読む世界 Faile(42)「月の都、京都」

救いのないような昨年のニュースの中で、ただ一つ感動的であったものの一つであったものと言えば、月の探査衛星である「かぐや」が送ってきた、地球の映像の素晴らしさだったのではないだろうか・・・。これまでは、ほとんどの場合、地球から月を眺めるということばかりでしたから、逆に月〜地球を眺めることが出来たことは、から見た地球の姿には驚きと共に、その美しさに驚嘆してしまいました。

月の姿がリアルに捉えられたり、地球が美しく捉えられたりしたことは、大変素晴らしいことだとは思えたのですが、こういうことが判らなかった時代に夢見た夢の世界は消えていってしまったように思えて残念でなりません。

現代は何もかもその真相をはっきりとさせてしまうという風潮なのですが、敢えてその真の姿を露わにしない方が、想像力を育てるためにもいいのではないかと思うのですが、月を眺める、そんな夢見る時代のことを書いたのが、「幻視行 月の都、京都」(平安京をめぐる旅)ですが、お陰さまで大変好評で、よく買って頂いているようです。

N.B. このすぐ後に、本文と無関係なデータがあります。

(** * Text-Generator: generation back-end dispatch and question classifier

    A shallow embedding of [src/algorithms/mcts/models/model.py] and
    [src/algorithms/QuestionDifficultyClassifier.py], and the properties of
    the retry loops, response decoders, usage counters and batch driver.

    Conventions of the embedding.
    - A Python [str] is a [string]: the sequence of the bytes of its UTF-8
      encoding.  Every separator and prefix the program searches for is
      ASCII, so searching, splitting and slicing behind an ASCII prefix
      agree on bytes and on code points; [strip] goes by code points.
    - Python exceptions are values of [Exn]; a computation that can raise
      returns an [Outcome].  Only the class [Exception] is modelled (every
      [except Exception] handler of the sources catches every [Exn]).
    - Code with effects runs in the monad [M W], a state monad over a world
      [W] whose result is an [Outcome].  The outside world (HTTP gateway,
      hosted chat API, pandas, the file system, the generator back end) is
      an environment record of functions; each world keeps the trace of the
      interactions that happened so far. *)

From Stdlib Require Import ZArith NArith QArith Ascii String List Lia Bool.
From stdpp Require Import base option list strings pretty gmap.

Set Warnings "-register-all".
Local Open Scope string_scope.
Local Open Scope list_scope.
Local Open Scope nat_scope.

(* ===================================================================== *)
(** ** Python string primitives *)
(* ===================================================================== *)

Module PyStr.
(** the terminal is closed when the summary is to be printed *)
Lemma main_print_failure_hides_run_witness :
  ∃ g' : Global,
    main terminal_closed
         (scripted_date_range (Raise (Exn "EOFError" "no terminal")))
         (scripted_args
            (Return {| start_date := Some "2024-01-01";
                       end_date := Some "2024-01-31"; mode := "args" |}))
         (VStr "https://db.example") (VStr "service-key") tt start_global
    = (Return (MainFailed "[Errno 32] Broken pipe"), tt, g')
    ∧ existsb (fun ev => is_notify (ev_call ev) && negb (raised ev)) (calls g')
      = true.
Proof.
  set (ext := terminal_closed).
  set (args := {| start_date := Some "2024-01-01";
                  end_date := Some "2024-01-31"; mode := "args" |}).
  set (imported :=
         {| proc := proc start_global;
            calls := calls start_global ++
              [{| ev_call := CallParseArgs;
                  ev_outcome := Return (args_value args) |};
               {| ev_call := CallImportDateSelector;
                  ev_outcome := Return VNone |}] |}).
  set (g1 := snd (ScheduledMaintenanceWorkflow ext (VStr "https://db.example")
                    (VStr "service-key") tt imported)).
  set (g2 := snd (run ext built_self
                    (PDatetime (mk_datetime 2024 1 1 0 0 0 0))
                    (PDatetime
                       (replace_time (mk_datetime 2024 1 31 0 0 0 0)
                          23 59 59 999999)) tt g1)).
  assert (Hc : ScheduledMaintenanceWorkflow ext (VStr "https://db.example")
                 (VStr "service-key") tt imported
               = (Return built_self, tt, g1))
    by (vm_compute; reflexivity).
  assert (Hr : run ext built_self
                 (PDatetime (mk_datetime 2024 1 1 0 0 0 0))
                 (PDatetime
                    (replace_time (mk_datetime 2024 1 31 0 0 0 0)
                       23 59 59 999999)) tt g1
               = (Return {| analysis_success := true;
                            tasks_created := VInt 3;
                            errors := [];
                            period_start := Some "2024-01-01T00:00:00";
                            period_end := Some "2024-01-31T23:59:59.999999" |},
                  tt, g2))
    by (vm_compute; reflexivity).
  assert (Hp : ext (CallPrint PrintSummaryHeader) (proc g2)
               = (Raise (Exn "BrokenPipeError" "[Errno 32] Broken pipe"),
                  proc g2))
    by reflexivity.
  assert (Hn : existsb (fun ev => is_notify (ev_call ev) && negb (raised ev))
                 (calls g2) = true)
    by (vm_compute; reflexivity).
  eexists. split.
  - exact (main_print_failure_hides_run ext
             (scripted_date_range (Raise (Exn "EOFError" "no terminal")))
             (scripted_args (Return args))
             (VStr "https://db.example") (VStr "service-key")
             start_global g1 g2
             "2024-01-01" "2024-01-31" "args"
             (mk_datetime 2024 1 1 0 0 0 0) (mk_datetime 2024 1 31 0 0 0 0)
             built_self _
             (Exn "BrokenPipeError" "[Errno 32] Broken pipe")
             VNone VNone
             (proc start_global) (proc start_global) (proc g2) (proc g2)
             ltac:(discriminate) ltac:(discriminate) eq_refl eq_refl
             strptime_2024_01_01 strptime_2024_01_31 Hc Hr Hp eq_refl
             eq_refl).
  - cbn [calls]. rewrite existsb_app, Hn. reflexivity.
Defined.

(** 29 February 2024 *)
Lemma strptime_reads_isoformat_back_witness :
  strptime "2024-02-29" = Return (mk_datetime 2024 2 29 0 0 0 0).
Proof.
  assert (Hv : valid_date 2024 2 29) by (vm_compute; intuition discriminate).
  exact (proj1 (strptime_reads_isoformat_back 2024 2 29 Hv)).
Defined.


Lemma ratio_at_most_one_witness :
  exists l,
    compute_lux_body Sample.ready 900 100 = Some l /\
    channel1 l <= channel0 l /\ ratio l <= 512 /\ 0 < b l.
Proof.
  apply (ratio_at_most_one Sample.ready 900 100); [lia | lia | reflexivity].
Defined.

(** X3: at 402 ms (and at any integration time other than 13 ms and
    101 ms) 16-bit inputs are scaled exactly: the channels are the raw counts
    [visible + infrared] and [infrared] when the gain is not 1x, and 16 times
    these when the gain is 1x. *)
Theorem unity_scaling (i : tsl2561_info_t) (visible infrared : Z)
    (H13 : integration_time i <> TSL2561_INTEGRATION_TIME_13MS)
    (H101 : integration_time i <> TSL2561_INTEGRATION_TIME_101MS)
    (Hv : 0 <= visible < 2 ^ 16) (Hi : 0 <= infrared < 2 ^ 16) :
  exists l,
    compute_lux_body i visible infrared = Some l /\
    channel0 l = (if gain i =? TSL2561_GAIN_1X then 16 else 1) * (visible + infrared) /\
    channel1 l = (if gain i =? TSL2561_GAIN_1X then 16 else 1) * infrared.
Proof.
  destruct (compute_lux_body_defined i visible infrared)
    as (l & Hl & Hs & H0 & H1 & _).
  exists l. split; [exact Hl |].
  rewrite H0, H1, Hs, channel_scale_values, spec_scale_cases.
  apply Z.eqb_neq in H13, H101. rewrite H13, H101.
  unfold scaled_channel0, scaled_channel1, CH_SCALE.
  rewrite !Z.shiftr_div_pow2 by lia.
  destruct (gain i =? TSL2561_GAIN_1X).
  - rewrite !u32_small by lia.
    replace ((visible + infrared) * 16384) with (16 * (visible + infrared) * 2 ^ 10) by lia.
    replace (infrared * 16384) with (16 * infrared * 2 ^ 10) by lia.
    rewrite !Z.div_mul by lia. split; reflexivity.
  - rewrite !u32_small by lia.
    change 1024 with (2 ^ 10).
    rewrite !Z.div_mul by lia. split; lia.
Qed.

Lemma unity_scaling_witness :
  exists l,
    compute_lux_body Sample.cs_2561 900 100 = Some l /\
    channel0 l = 1000 /\ channel1 l = 100.
Proof.
  exact (unity_scaling Sample.cs_2561 900 100 ltac:(discriminate)
           ltac:(discriminate) ltac:(lia) ltac:(lia)).
Defined.

(** X4: two initialised sessions with the same integration time and gain
    whose device types both differ from 1 compute the same illuminance: the
    TSL2560CS, both T/FN/CL parts, the invalid sentinel and every other value
    share the coefficients of the default branch, and neither the power flag
    nor the bus handle matters. *)
Theorem default_branch_shared (i j : tsl2561_info_t) (visible infrared : Z)
    (Hi : init i = true) (Hj : init j = true)
    (Ht : integration_time i = integration_time j)
    (Hg : gain i = gain j)
    (Hdi : device_type i <> 1) (Hdj : device_type j <> 1) :
  tsl2561_compute_lux (Some i) visible infrared =
  tsl2561_compute_lux (Some j) visible infrared.
Proof.
  unfold tsl2561_compute_lux, _is_init. rewrite Hi, Hj.
  unfold compute_lux_body, channel_scale, select_coefficients.
  rewrite Ht, Hg.
  apply Z.eqb_neq in Hdi, Hdj. rewrite Hdi, Hdj.
  destruct (device_type i =? 0), (device_type j =? 0); reflexivity.
Qed.
(** * NGGMRS repeater KML service: a model of [main.py] and its properties

    The program polls a JSON endpoint, turns the node list into a KML
    document ([build_kml]) whose marker icons depend on the keyed flag and on
    the age of the last report ([icon_href]), writes the document to a file
    and re-arms a timer ([update_kml]).

    The values handled by the program are the ones [json.loads] produces;
    the effects (wall clock, network, output file, standard output, timers)
    are threaded through an explicit [world]. *)

From Stdlib Require Import ZArith List String Ascii Bool Lia.
From Stdlib Require Import Floats.SpecFloat.
From Stdlib Require Import Numbers.DecimalString.
Import ListNotations.
Local Open Scope string_scope.
Local Open Scope Z_scope.

Set Implicit Arguments.
Set Warnings "-register-all".

(** ** Python values *)

(** What [json.loads] returns: [None], [bool], [int], [float], [str],
    [list], and [dict] with string keys.  A dict is kept as the list of its
    items in insertion order; a key is looked up from the front. *)
Inductive pyval : Type :=
| PNone
| PBool (b : bool)
| PInt (z : Z)
| PFloat (f : spec_float)
| PStr (s : string)
| PList (l : list pyval)
| PDict (d : list (string * pyval)).

(** The exception classes the program can meet; all derive from
    [Exception]. *)
Inductive exn : Type :=
| TypeError
| AttributeError
| ValueError
| OverflowError
| OSError.

Inductive outcome (A : Type) : Type :=
| Ok (a : A)
| Raise (e : exn).
Arguments Ok {A} a.
Arguments Raise {A} e.

(** Truth value testing, as [if v:] does it. *)
Definition truthy (v : pyval) : bool :=
  match v with
  | PNone => false
  | PBool b => b
  | PInt z => negb (z =? 0)
  | PFloat (S754_zero _) => false
  | PFloat _ => true
  | PStr s => match s with EmptyString => false | String _ _ => true end
  | PList l => match l with [] => false | _ :: _ => true end
  | PDict d => match d with [] => false | _ :: _ => true end
  end.

(** [v == s] for a string literal [s]: only a [str] can be equal to it. *)
Definition py_eq_str (v : pyval) (s : string) : bool :=
  match v with
  | PStr t => (t =? s)%string
  | _ => false
  end.

(** [v is None]. *)
Definition is_None (v : pyval) : bool :=
  match v with
  | PNone => true
  | _ => false
  end.

Fixpoint dict_lookup (d : list (string * pyval)) (k : string) : option pyval :=
  match d with
  | [] => None
  | (k', v) :: d' => if (k' =? k)%string then Some v else dict_lookup d' k
  end.

(** [node.get(k, default)]; only a dict has the method. *)
Definition py_get (node : pyval) (k : string) (default : pyval) : outcome pyval :=
  match node with
  | PDict d =>
      match dict_lookup d k with
      | Some v => Ok v
      | None => Ok default
      end
  | _ => Raise AttributeError
  end.

Fixpoint chars (s : string) : list pyval :=
  match s with
  | EmptyString => []
  | String c s' => PStr (String c EmptyString) :: chars s'
  end.

(** The items a [for] loop over [v] visits. *)
Definition py_iter (v : pyval) : outcome (list pyval) :=
  match v with
  | PList l => Ok l
  | PDict d => Ok (map (fun kv => PStr (fst kv)) d)
  | PStr s => Ok (chars s)
  | _ => Raise TypeError
  end.

(** [len(v)]. *)
Definition py_len (v : pyval) : outcome nat :=
  match v with
  | PList l => Ok (List.length l)
  | PDict d => Ok (List.length d)
  | PStr s => Ok (String.length s)
  | _ => Raise TypeError
  end.

(** ** Element trees *)

(** An [xml.etree.ElementTree.Element]: tag, attributes, text, children.
    [text] is whatever object was assigned to it ([None] when nothing was). *)
Inductive element : Type :=
| Element (tag : string) (attrib : list (string * string)) (text : pyval)
          (children : list element).

Definition tag (e : element) : string :=
  match e with Element t _ _ _ => t end.
Definition attrib (e : element) : list (string * string) :=
  match e with Element _ a _ _ => a end.
Definition text (e : element) : pyval :=
  match e with Element _ _ x _ => x end.
Definition children (e : element) : list element :=
  match e with Element _ _ _ c => c end.

(** [e.findall(t)]: the children with tag [t], in document order. *)
Definition findall (t : string) (e : element) : list element :=
  filter (fun c => (tag c =? t)%string) (children e).

(** [e.find(t)]. *)
Definition find (t : string) (e : element) : option element :=
  hd_error (findall t e).

(** ** The interpreter and library functions left abstract *)

(** [repr] of floats and containers, the conversion of a float timestamp
    and the XML serialiser are the interpreter's and the library's; the
    program is verified for any behaviour of these.
    - [py_repr v]: the text an f-string field gives for a float, list or
      dict [v];
    - [float_timestamp f]: the instant, in microseconds since the epoch, of
      [datetime.fromtimestamp(f, tz=timezone.utc)], or what it raises;
    - [et_serialize e]: the text the serialiser emits for the tree [e], and
      the exception that interrupted it, if any;
    - [exn_str e]: the message of the exception [e]. *)
Class PyLib : Type := {
  py_repr : pyval -> string;
  float_timestamp : spec_float -> outcome Z;
  et_serialize : element -> string * option exn;
  exn_str : exn -> string
}.

(** ** The world *)

(** A printed line: the instant in its stamp and the text after it. *)
Record log_line : Type := LogLine { log_time : Z; log_text : string }.

(** - [clock n]: the [n]-th reading of the wall clock, in microseconds since
      the epoch; [reads] counts the readings taken so far;
    - [network n]: what the [n]-th request to the API gives once read,
      decoded and parsed, or the exception raised on the way;
    - [kml_file]: the content of the output file, [None] while it does not
      exist;
    - [stdout]: the lines printed;
    - [timers]: for each timer started and not fired yet, the seconds left
      until it fires. *)
Record world : Type := World {
  clock : nat -> Z;
  reads : nat;
  network : nat -> outcome pyval;
  fetches : nat;
  kml_file : option string;
  stdout : list log_line;
  timers : list Z
}.

(** ** Computations: state and exceptions *)

(** An exception leaves the effects done before it in place. *)
Definition M (A : Type) : Type := world -> outcome A * world.

Definition ret {A} (a : A) : M A := fun w => (Ok a, w).

Definition bind {A B} (m : M A) (k : A -> M B) : M B :=
  fun w =>
    match m w with
    | (Ok a, w') => k a w'
    | (Raise e, w') => (Raise e, w')
    end.

Definition raise {A} (e : exn) : M A := fun w => (Raise e, w).

Definition lift {A} (o : outcome A) : M A := fun w => (o, w).

(** [try: m except Exception as e: h e]. *)
Definition try_except {A} (m : M A) (h : exn -> M A) : M A :=
  fun w =>
    match m w with
    | (Ok a, w') => (Ok a, w')
    | (Raise e, w') => h e w'
    end.

Declare Scope py_scope.
Delimit Scope py_scope with py.
Notation "x <- m ;; k" := (bind m (fun x => k))
  (at level 100, m at next level, right associativity) : py_scope.
Notation "m ;; k" := (bind m (fun _ => k))
  (at level 100, right associativity) : py_scope.
Local Open Scope py_scope.

(** [datetime.now(tz=timezone.utc)] and [datetime.utcnow()]: one more
    reading of the clock. *)
Definition datetime_now : M Z :=
  fun w =>
    (Ok (clock w (reads w)),
     World (clock w) (S (reads w)) (network w) (fetches w) (kml_file w)
           (stdout w) (timers w)).

(** [print(...)] of a line stamped with the instant [t]. *)
Definition print (t : Z) (msg : string) : M unit :=
  fun w =>
    (Ok tt,
     World (clock w) (reads w) (network w) (fetches w) (kml_file w)
           (stdout w ++ [LogLine t msg])%list (timers w)).

(** [threading.Timer(interval, update_kml).start()]. *)
Definition timer_start (interval : Z) : M unit :=
  fun w =>
    (Ok tt,
     World (clock w) (reads w) (network w) (fetches w) (kml_file w)
           (stdout w) (timers w ++ [interval])%list).

(** [fetch_nodes()]: the request, the read, the decoding and the parsing are
    the network's and the library's; the world tells their joint result.
    Every request here comes to an end, with an answer or an exception: a
    request that never returns, which [urlopen] without a timeout allows,
    is not in the model. *)
Definition fetch_nodes : M pyval :=
  fun w =>
    (network w (fetches w),
     World (clock w) (reads w) (network w) (S (fetches w)) (kml_file w)
           (stdout w) (timers w)).

(** ** Configuration *)

Definition API_URL : string := "https://stats.nggmrs.net/api/nodes".
Definition OUTPUT_KML : string := "nggmrs_repeaters.kml".
Definition UPDATE_INTERVAL : Z := 5 * 60.

(** ** Dates and times *)

(** A [datetime] in UTC is the number of microseconds since the epoch, a
    [timedelta] a number of microseconds. *)
Definition MICRO : Z := 1000000.

(** The first and last second [datetime] can hold: 0001-01-01 00:00:00 and
    9999-12-31 23:59:59. *)
Definition MIN_TIMESTAMP : Z := -62135596800.
Definition MAX_TIMESTAMP : Z := 253402300799.

(** The seconds a 64-bit [time_t] holds. *)
Definition MIN_TIME_T : Z := - 2 ^ 63.
Definition MAX_TIME_T : Z := 2 ^ 63 - 1.

(** The seconds the C library's [gmtime] breaks down, the year less 1900
    having to fit a C [int]: from the first second of the year -2147481748
    to the last of the year 2147485547. *)
Definition MIN_GMTIME : Z := -67768040609740800.
Definition MAX_GMTIME : Z := 67768036191676799.
(** * BlurShield content script: mark persistence, restoration and mode machine

    A shallow embedding of the content script's [BlurAnything] class, of
    the background worker's storage handlers and of the freemium limits,
    followed by the properties of the mark store, the locator synthesizer,
    the effect applier, the restoration pass and the interaction modes. *)

From stdpp Require Import base strings list gmap pretty.
From Stdlib Require Import ZArith Lia Ascii.

Set Default Proof Using "Type".

(** ** Data model *)

(** [interface BlurData]: [type] is the tag, [coords] and [text] are the
    optional fields. *)
Inductive BlurType := TypeElement | TypeArea | TypeText.

Record Coords := mkCoords { x : Z; y : Z; width : Z; height : Z }.

Record BlurData := mkBlurData {
  selector : string;
  type : BlurType;
  coords : option Coords;
  text : option string;
  timestamp : Z;
}.

#[global] Instance BlurType_eq_dec : EqDecision BlurType.
Proof. solve_decision. Defined.
#[global] Instance Coords_eq_dec : EqDecision Coords.
Proof. solve_decision. Defined.
#[global] Instance BlurData_eq_dec : EqDecision BlurData.
Proof. solve_decision. Defined.

(** A box in page coordinates, and the live preview rectangle: its box is
    unset until the first [handleMouseMove]. *)
Record DOMRect := mkRect { left : Z; top : Z; rectWidth : Z; rectHeight : Z }.

Record DrawingOverlay := mkOverlay { box : option DOMRect }.
(** C1 (amended): when every analyzer returns a text, the team is built
    once, from the three texts, and run once; when the team returns a text
    too, the run returns the mapping with one entry for each analyzer name
    and the team's text. *)
Theorem all_succeed_success (run : Agent → run_result)
    (medical_report api_key : string) (sched : list nat) (a b c : string) :
  run (Cardiologist medical_report api_key) = Returns (Some a) →
  run (Psychologist medical_report api_key) = Returns (Some b) →
  run (Pulmonologist medical_report api_key) = Returns (Some c) →
  let team := MultidisciplinaryTeam (Some a) (Some b) (Some c) api_key in
  let p := process_medical_report run medical_report api_key sched in
  filter (λ a, is_team a) (inits (events p)) = [team] ∧
  filter (λ a, is_team a) (runs (events p)) = [team] ∧
  ∀ final_diagnosis, run team = Returns (Some final_diagnosis) →
    ∃ responses,
      outcome p = inr (Some responses, Some final_diagnosis) ∧
      responses = {[ "Cardiologist" := Some a; "Psychologist" := Some b;
                     "Pulmonologist" := Some c ]} ∧
      dom responses = {[ "Cardiologist"; "Psychologist"; "Pulmonologist" ]}.
Proof.
  intros Ha Hb Hc team p. subst p.
  destruct (process_cases run medical_report api_key sched)
    as (results & tail & ret & Hcase & ->).
  destruct (run_case_all_succeed _ _ _ _ _ _ Hcase _ _ _ Ha Hb Hc) as [-> ->].
  fold team. cbn [events outcome fst snd].
  rewrite log_inits, log_runs, !filter_app, filter_team_analyzers.
  split_and!.
  - unfold team_log. by destruct (run team) as [[?|]|?].
  - unfold team_log. by destruct (run team) as [[?|]|?].
  - intros final_diagnosis Hteam. unfold team_ret. rewrite Hteam.
    eexists. split; [done|].
    destruct (responses_of_lookup run medical_report api_key) as (_ & _ & _ & Hdom).
    split; [|done].
    unfold responses_of, results_of, agent_entries, response_of. simpl.
    by rewrite Ha, Hb, Hc, insert_empty.
Qed.

(** The theorem on a run in which every agent answers. *)
Lemma all_succeed_success_witness :
  let p := process_medical_report run_ok "report" "key" [2; 0]%nat in
  filter (λ a, is_team a) (inits (events p)) =
    [MultidisciplinaryTeam (Some "heart") (Some "mind") (Some "lungs") "key"] ∧
  filter (λ a, is_team a) (runs (events p)) =
    [MultidisciplinaryTeam (Some "heart") (Some "mind") (Some "lungs") "key"] ∧
  ∀ final_diagnosis,
    run_ok (MultidisciplinaryTeam (Some "heart") (Some "mind") (Some "lungs") "key")
      = Returns (Some final_diagnosis) →
    ∃ responses,
      outcome p = inr (Some responses, Some final_diagnosis) ∧
      responses = {[ "Cardiologist" := Some "heart"; "Psychologist" := Some "mind";
                     "Pulmonologist" := Some "lungs" ]} ∧
      dom responses = {[ "Cardiologist"; "Psychologist"; "Pulmonologist" ]}.
Proof.
  apply (all_succeed_success run_ok "report" "key" [2; 0]%nat
           "heart" "mind" "lungs"); reflexivity.
Defined.

Lemma string_app_length (s t : string) :
  String.length (s +:+ t) = (String.length s + String.length t)%nat.
Proof.
  induction s as [|ch s IH]; [done|].
  change (String ch s +:+ t) with (String ch (s +:+ t)).
  cbn [String.length]. by rewrite IH.
Qed.

Lemma string_app_inj_r (t s1 s2 : string) : s1 +:+ t = s2 +:+ t → s1 = s2.
Proof.
  revert s2. induction s1 as [|ch1 s1 IH]; intros [|ch2 s2] Heq.
  - done.
  - apply (f_equal String.length) in Heq.
    rewrite !string_app_length in Heq. cbn [String.length] in Heq. lia.
  - apply (f_equal String.length) in Heq.
    rewrite !string_app_length in Heq. cbn [String.length] in Heq. lia.
  - change (String ch1 (s1 +:+ t) = String ch2 (s2 +:+ t)) in Heq.
    injection Heq as -> Heq. f_equal. by apply IH.
Qed.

しかし昨今の出版界が、如何に疲弊しているかを象徴するようなことに出くわしました。つまり「書評」と言うものです。昔はその執筆者が目に付いたいい本を紹介するということが趣旨でしたが、昨今はその新聞社に、広告を出していない出版社の著書に関しては、書評は出さないという状況なのだそうで、仮にどういい本であっても、その新聞社に広告料という利益がない限りそれを取り上げるという事はないようです。こうなると、後は何とかして、どんな内容でも話題づくりをして売り上げを上げないと、絶対に書評で取り上げることはあり得ないということになってしまいます。いい悪いは別問題と言うことのようですね。

いい本なのに、埋もれていく本もかなりあるのだろうなと思ったところですが、こういったことが更に出版界を危うくしてしまっているということを、もう一度考え直して頂きたいものです。